I might have been hasty in my original assessment of the Zillow Mortgage Bourse. I sometimes suffer from TB; true believer disease. I’m one of the few guys in the mortgage business that actually wants to see the cost of loan acquisition, for the consumer, dramatically reduced. I have never seen my role as a middle-man. I see myself as part financial adviser and part trader.
Permit me a digression:
I have always considered yield spread premium to be the borrower’s money. I have aggressively used it in serial no-cost refinances, throughout the late 90’s and early part of this decade. Critics, don’t bring up the issue of churning. I assure you that every transaction I funded has a tangible net benefit to the borrower.
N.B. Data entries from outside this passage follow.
(* ===== verification/RefundProofs.v ===== *)
(** * RefundProofs: the refund counter covers the cleared slots

    Writing a slot back to a value takes back the refund that clearing it gave
    ([SubRefund], which panics below zero). The counter is always enough: it
    covers every slot that is zero now and was not when the transaction began.
    Here is what each state operation does to those slots. *)

From stdpp Require Import base gmap list.
From Stdlib Require Import ZArith Lia.
From S2P Require Import Prelude StateDB StateProofs Evm EvmProofs Word Instructions Machine MachineProofs.

Local Open Scope Z_scope.

(** ** StaticProofs: code that runs read-only changes no answer

    What the state operations, the calls and the instructions do to the answers
    of the state when the interpreter is in read-only mode: at most, accounts
    that did not exist now exist and are empty. *)

Module StaticProofs.
Import Word StateDB StateProofs Evm EvmProofs Instructions Machine MachineProofs.

Section State.
Context {BE : Backend}.

(** ** States with the same answers *)

(** Nothing is left of an account: it never was, or it was deleted with no money. *)
Definition barren (o : option stateObject) : Prop :=
  match o with None => True | Some o => deleted o = true ∧ Balance (data o) = 0 end.

(** Deleted accounts have no money. *)
Definition clean (s : StateDB) : Prop := ∀ a o, eff s a = Some o → deleted o = true → Balance (data o) = 0.

Definition mild_obj (a : Z) (o o' : option stateObject) : Prop :=
  option_Forall2 (obj_eqv a) o o' ∨ (barren o ∧ ∃ n, o' = Some n ∧ obj_eqv a n blank).

(** [t] is [s], but that empty accounts may have come to exist. *)
Record mild (s t : StateDB) : Prop := {
  m_obj : ∀ a, mild_obj a (eff s a) (eff t a);
  m_refund : refund t = refund s;
  m_logs : ∀ h, default [] (logs t !! h) = default [] (logs s !! h);
  m_logSize : logSize t = logSize s;
}.

Lemma mild_eqv s t : eqv s t → mild s t.
Proof. intros [E1 E2 E3 E4 _ _]. split; [|done..]. intros a. left. apply E1. Qed.

Lemma barren_eqv a o o' : option_Forall2 (obj_eqv a) o o' → barren o' → barren o.
Proof. intros [x y [Ed _ El _ _ _]|]; [|done]. cbn. by rewrite Ed, El. Qed.

Lemma mild_trans s t u : mild s t → mild t u → mild s u.
Proof.
  intros [A1 A2 A3 A4] [B1 B2 B3 B4]. split; [|congruence| |congruence].
  - intros a. destruct (A1 a) as [Ha|[Hb (n & En & Hn)]], (B1 a) as [Hc|[Hd (m & Em & Hm)]].
    + left. by etrans.
    + right. split; [by eapply barren_eqv|eauto].
    + right. split; [done|]. rewrite En in Hc. inversion Hc as [x y Hxy|]; subst. exists y. split; [done|]. by rewrite <-Hxy.
    + exfalso. rewrite En in Hd. destruct Hd as [Hd _]. destruct Hn as [_ _ El _ _ _]. rewrite El in Hd. done.
  - intros h. by rewrite B3.
Qed.

Lemma mild_clean s t : clean s → mild s t → clean t.
Proof.
  intros Hc [A1 _ _ _] a o Eo Hd. destruct (A1 a) as [Ha|[_ (n & En & Hn)]].
  - rewrite Eo in Ha. inversion Ha as [x y [Ed _ El _ _ _] Ex|]; subst. rewrite <-Ed. apply (Hc a x); [done|congruence].
  - rewrite Eo in En. injection En as <-. destruct Hn as [_ _ El _ _ _]. by rewrite El in Hd.
Qed.

(** ** Computations that change no answer *)

Definition mildly {A} (m : SM A) : Prop :=
  ∀ s0 id s a s', since s0 id s → clean s → m s = Some (a, s') → mild s s'.
Lemma at_create_run id s evm c address g :
  chainRules evm = r → valued c → c_Gas c = g → 0 <= g → swf s → room (max_refund * (g + 2)) s →
  at_sure create_gas_of g id s
    (x ← run evm c [] false;
     let exceeded := IsEIP158 (chainRules evm) && (MaxCodeSize <? Z.of_nat (length x.1.1)) in
     '(ret, gas, err) ← store_code address exceeded x;
     let revert := exceeded || match err with None => false | Some e => IsHomestead (chainRules evm) || negb (bool_decide (e = ErrCodeStoreOutOfGas)) end in
     (if revert then RevertToSnapshot id else mret tt);;
     let gas := if revert && negb (bool_decide (err = Some errExecutionReverted)) then 0 else gas in
     let err := match err with None => if exceeded then Some errMaxCodeSizeExceeded else None | Some e => Some e end in
     mret (ret, address, gas, err)).
Proof.
  intros Er Hv <- Hg W Hr s2 Hs T.
  destruct (run_sure evm c [] false s id s2) as (ret & gas & err & s3 & E & Hgas & K); [done..|by eapply room_tame|].
  rewrite (SM_bind_run _ _ _ _ _ E). pose proof (run_framed _ _ _ _ _ _ _ _ _ Hs E) as Hs3. cbv beta zeta. set (m := IsEIP158 _ && _).
  destruct (proj2 (store_code_gentle address m (ret, gas, err)) s3) as ([[ret' gas'] err'] & s4 & E4 & T4).
  destruct (store_code_survives _ _ _ _ _ _ _ _ E4) as (G1 & G2 & G3). rewrite (SM_bind_run _ _ _ _ _ E4).
  pose proof (store_code_framed _ _ _ _ _ _ _ _ Hs3 E4) as Hs4. cbv beta iota zeta. set (rev := m || _).
  destruct (since_back_eqv s id s4 W Hs4) as (s5 & E5 & Ev & _). destruct rev eqn:Erev.
  - rewrite (SM_bind_run _ _ _ _ _ E5). eexists _, s5. split; [done|]. apply kept_same; [done| |apply tame_eqv; by symmetry].
    unfold create_gas_of. cbn. case_match; lia.
  - eexists _, s4. split; [done|]. cbn [andb]. eapply tame_kept; [exact T|]. assert (Hsv : survives err).
    { destruct err as [e|]; [|by left]. right. unfold rev in Erev. rewrite (G2 ltac:(done)) in Erev. apply orb_false_elim in Erev as [_ Erev].
      apply orb_false_elim in Erev as [_ Erev]. apply negb_false_iff, bool_decide_eq_true in Erev. by subst. }
    intros Hn. destruct (K Hsv Hn) as [K1 K2]. split; [by eapply tame_backed|]. rewrite (proj1 T4). unfold create_gas_of, allowance, max_refund in *. cbn. lia.
Qed.
(** ** Calls and creations *)

Lemma after_call_run f o n x s :
  mem_range (mem f) o n → ∃ ret f', after_call f o n x s = Some ((ret, None, f'), s) ∧ f_gas f' = u64 (f_gas f + result_gas x).
Proof.
  intros Hm. destruct x as [[ret g] err]. unfold after_call. destruct (_ || _).
  - unfold write_mem. destruct (write_range (mem f) o n ret Hm) as [m Em]. cbn [push mem set_stack]. rewrite Em. by eexists _, _.
  - by eexists _, _.
Qed.

Lemma call_tail k evm caller addr input g f o n s0 id s :
  chainRules evm = r → 0 <= g → caller_ok k caller → mem_range (mem f) o n → 0 <= f_gas f → since s0 id s → room r (max_refund * (g + 2)) s →
  ∃ ret err f' s', (x ← message_call k evm caller addr input g; after_call f o n x) s = Some ((ret, err, f'), s') ∧
    (net r = true → backed s' ∧ refund s' + max_refund * f_gas f' <= refund s + max_refund * (f_gas f + g) + max_refund).
Proof.
  intros Er Hg Hc Hm Hf Hs Hr. destruct (message_call_sure r LS k evm caller addr input g Er Hg Hc s (since_good _ _ _ Hs) Hr) as (x & s' & E & K).
  rewrite (SM_bind_run _ _ _ _ _ E). destruct (after_call_run f o n x s' Hm) as (ret & f' & E' & Ef). rewrite E'. eexists _, _, _, s'. split; [done|].
  intros Hn. destruct (K Hn) as [K1 K2]. split; [done|]. pose proof (message_call_gas k evm caller addr input g Hg s x s' E) as [G1 G2].
  pose proof (u64_le (f_gas f + result_gas x)). unfold result_gas, allowance, max_refund in *. rewrite Ef. lia.
Qed.

(** From the frame before the pops. *)
Lemma call_exec_sure k evm c addr input g f st o n extra s0 id s :
  chainRules evm = r → valued c → 0 <= g <= extra → mem_range (mem f) o n → 0 <= f_gas f → since s0 id s →
  (net r = true → as_before c (stack f) s ∧ refund s + max_refund * (f_gas f + extra + 2) < two64) →
  ∃ ret err f' s', (x ← message_call k evm (as_caller c) addr input g; after_call (set_stack f st) o n x) s = Some ((ret, err, f'), s') ∧
    (net r = true → backed s' ∧ refund s' + max_refund * f_gas f' <= refund s + max_refund * (f_gas f + extra) + max_refund).
Proof.
  intros Er Hv Hg Hm Hf Hs Hr.
  destruct (call_tail k evm (as_caller c) addr input g (set_stack f st) o n s0 id s) as (ret & err & f' & s' & E & K); try done; [lia|by destruct k| |].
  { intros Hn. destruct (Hr Hn) as [H1 H2]. split; [done|]. unfold max_refund in *. lia. }
  exists ret, err, f', s'. split; [exact E|]. intros Hn. destruct (K Hn) as [K1 K2]. split; [done|]. cbn [f_gas set_stack] in K2. unfold max_refund in *. lia.
Qed.

Ltac run_pops E := rewrite (pop_bind _ _ _ _ _ E); repeat (erewrite pop_bind by reflexivity); cbv zeta; cbn [callGasTemp set_stack].

Ltac run_read H :=
  let d := fresh "d" in let Ed := fresh "Ed" in
  destruct (read_range _ _ _ H) as [d Ed]; unfold read_mem; cbn [mem set_stack]; rewrite Ed; cbn [lift]; rewrite SM_ret_bind.

Ltac by_call H tac :=
  destruct H as (ret & err & f' & s' & E' & K); [done|done|tac|done|done|done|done|exists ret, err, f', s'; split; [exact E'|exact K]].

Lemma range_of i j f off l a b :
  mem_ready (Some (mem_max a b)) f → (a = mem_size i j ∨ b = mem_size i j) → stack f !! i = Some off → stack f !! j = Some l → mem_range (mem f) off l.
Proof. intros [Ha Hb]%ready_max [->| ->] Ei Ej; by eapply ready_range. Qed.

Lemma opCall_sure : exec_sure 7 as_before max_refund 2 value_extra (Some memoryCall) opCall.
Proof.
  intros evm c f s0 id s Er Hv Hl Hm Hf Hx Hs Hr. destruct (stack f) as [|x1 [|x2 [|x3 [|x4 [|x5 [|x6 [|x7 st]]]]]]] eqn:E; cbn [length] in Hl; try lia.
  assert (Hin : mem_range (mem f) x4 x5) by (apply (range_of 3 4 f _ _ _ _ Hm); [by right|by rewrite E..]).
  assert (Hout : mem_range (mem f) x6 x7) by (apply (range_of 5 6 f _ _ _ _ Hm); [by left|by rewrite E..]).
  unfold opCall. run_pops E. run_read Hin.
  by_call (call_exec_sure (KCall (U256 x3)) evm c (BigToAddress x2) d (if negb (U256 x3 =? 0) then u64 (callGasTemp f + CallStipend) else callGasTemp f) f st x6 x7 (value_extra f) s0 id s) ltac:(by apply (stipend_gas f x1 x2 x3 _ E)).
Qed.

Lemma opCallCode_sure : exec_sure 7 as_before max_refund 2 value_extra (Some memoryCall) opCallCode.
Proof.
  intros evm c f s0 id s Er Hv Hl Hm Hf Hx Hs Hr. destruct (stack f) as [|x1 [|x2 [|x3 [|x4 [|x5 [|x6 [|x7 st]]]]]]] eqn:E; cbn [length] in Hl; try lia.
  assert (Hin : mem_range (mem f) x4 x5) by (apply (range_of 3 4 f _ _ _ _ Hm); [by right|by rewrite E..]).
  assert (Hout : mem_range (mem f) x6 x7) by (apply (range_of 5 6 f _ _ _ _ Hm); [by left|by rewrite E..]).
  unfold opCallCode. run_pops E. run_read Hin.
  by_call (call_exec_sure (KCallCode (U256 x3)) evm c (BigToAddress x2) d (if negb (U256 x3 =? 0) then u64 (callGasTemp f + CallStipend) else callGasTemp f) f st x6 x7 (value_extra f) s0 id s) ltac:(by apply (stipend_gas f x1 x2 x3 _ E)).
Qed.

Lemma opDelegateCall_sure : exec_sure 6 as_before max_refund 2 temp_extra (Some memoryDelegateCall) opDelegateCall.
Proof.
  intros evm c f s0 id s Er Hv Hl Hm Hf Hx Hs Hr. destruct (stack f) as [|x1 [|x2 [|x3 [|x4 [|x5 [|x6 st]]]]]] eqn:E; cbn [length] in Hl; try lia.
  assert (Hin : mem_range (mem f) x3 x4) by (apply (range_of 2 3 f _ _ _ _ Hm); [by right|by rewrite E..]).
  assert (Hout : mem_range (mem f) x5 x6) by (apply (range_of 4 5 f _ _ _ _ Hm); [by left|by rewrite E..]).
  unfold opDelegateCall. run_pops E. run_read Hin.
  by_call (call_exec_sure KDelegateCall evm c (BigToAddress x2) d (callGasTemp f) f st x5 x6 (temp_extra f) s0 id s) ltac:(by unfold temp_extra in * ).
Qed.
Definition demo_run : option (result * StateDB) := run_loop (Interpreter := machine 3) demo_machine_evm demo_contract demo_marked.

Definition demo_ran : StateDB := StateClaims.state_of demo_run.

Definition demo_word : list Byte.byte := map z2b (repeat 0 31 ++ [5]).

Lemma demo_run_eq : demo_run = Some ((demo_word, 4970, None), demo_ran).
Proof.
  assert (E : fst <$> demo_run = Some (demo_word, 4970, None)) by (by vm_compute).
  unfold demo_ran. destruct demo_run as [[r s]|]; [|done]. cbn in E. by injection E as ->.
Qed.

Lemma machine_sound_witness :
  0 <= 4970 <= 25000 ∧ ∃ s'', RevertToSnapshot 0 demo_ran = Some (tt, s'') ∧ restored StateClaims.fresh s''.
Proof.
  apply (machine_sound 3 demo_machine_evm demo_contract StateClaims.fresh 0 demo_marked demo_word 4970 None demo_ran);
    [apply StateClaims.fresh_wf|apply StateClaims.fresh_wf|by vm_compute|done|exact demo_run_eq].
Defined.

Lemma machine_terminates_witness :
  run_loop (Interpreter := machine 2000) demo_machine_evm demo_contract demo_marked =
    run_loop (Interpreter := machine levels) demo_machine_evm demo_contract demo_marked ∧
  loop (Z.to_nat 30000) (instruction_set (IN := machine (pred levels)) (chainRules demo_machine_evm)) demo_machine_evm demo_contract (start demo_contract) demo_marked =
    run_loop (Interpreter := machine levels) demo_machine_evm demo_contract demo_marked ∧
  ∀ ret gas err s', run_loop (Interpreter := machine levels) demo_machine_evm demo_contract demo_marked = Some ((ret, gas, err), s') →
    err ≠ Some out_of_fuel.
Proof.
  apply (machine_terminates 2000 (Z.to_nat 30000) demo_machine_evm demo_contract demo_marked); unfold levels; cbn [c_Gas demo_contract depth demo_machine_evm]; lia.
Defined.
When a borrower gets “into my web”, by closing a loan transaction, I conduct periodic mortgage reviews. Jillayne Schlicke once commented that the periodic review is just an excuse to “sell a refinance”. My response is a bawld one: “Well, Duh!“. We should ALWAYS be looking for an excuse to refinance the borrower’s loan…IF…there is a tangible net benefit to the borrower AND I get paid. Call that the way of the trader. Traders look for opportunities to profit off market fluctuations.
I digressed but I wanted to give you some background. My initial concerns about The Zillow Mortgage Bourse were two-fold:
1- Customers don’t know what they don’t know. I pontificated that the customers would be EXTREMELY difficult, focusing on price rather than suitability. I found the data byte, on the loan request form that distinguishes the client’s intent. This is the real Web 2.0 offering of the Zillow Mortgage Bourse.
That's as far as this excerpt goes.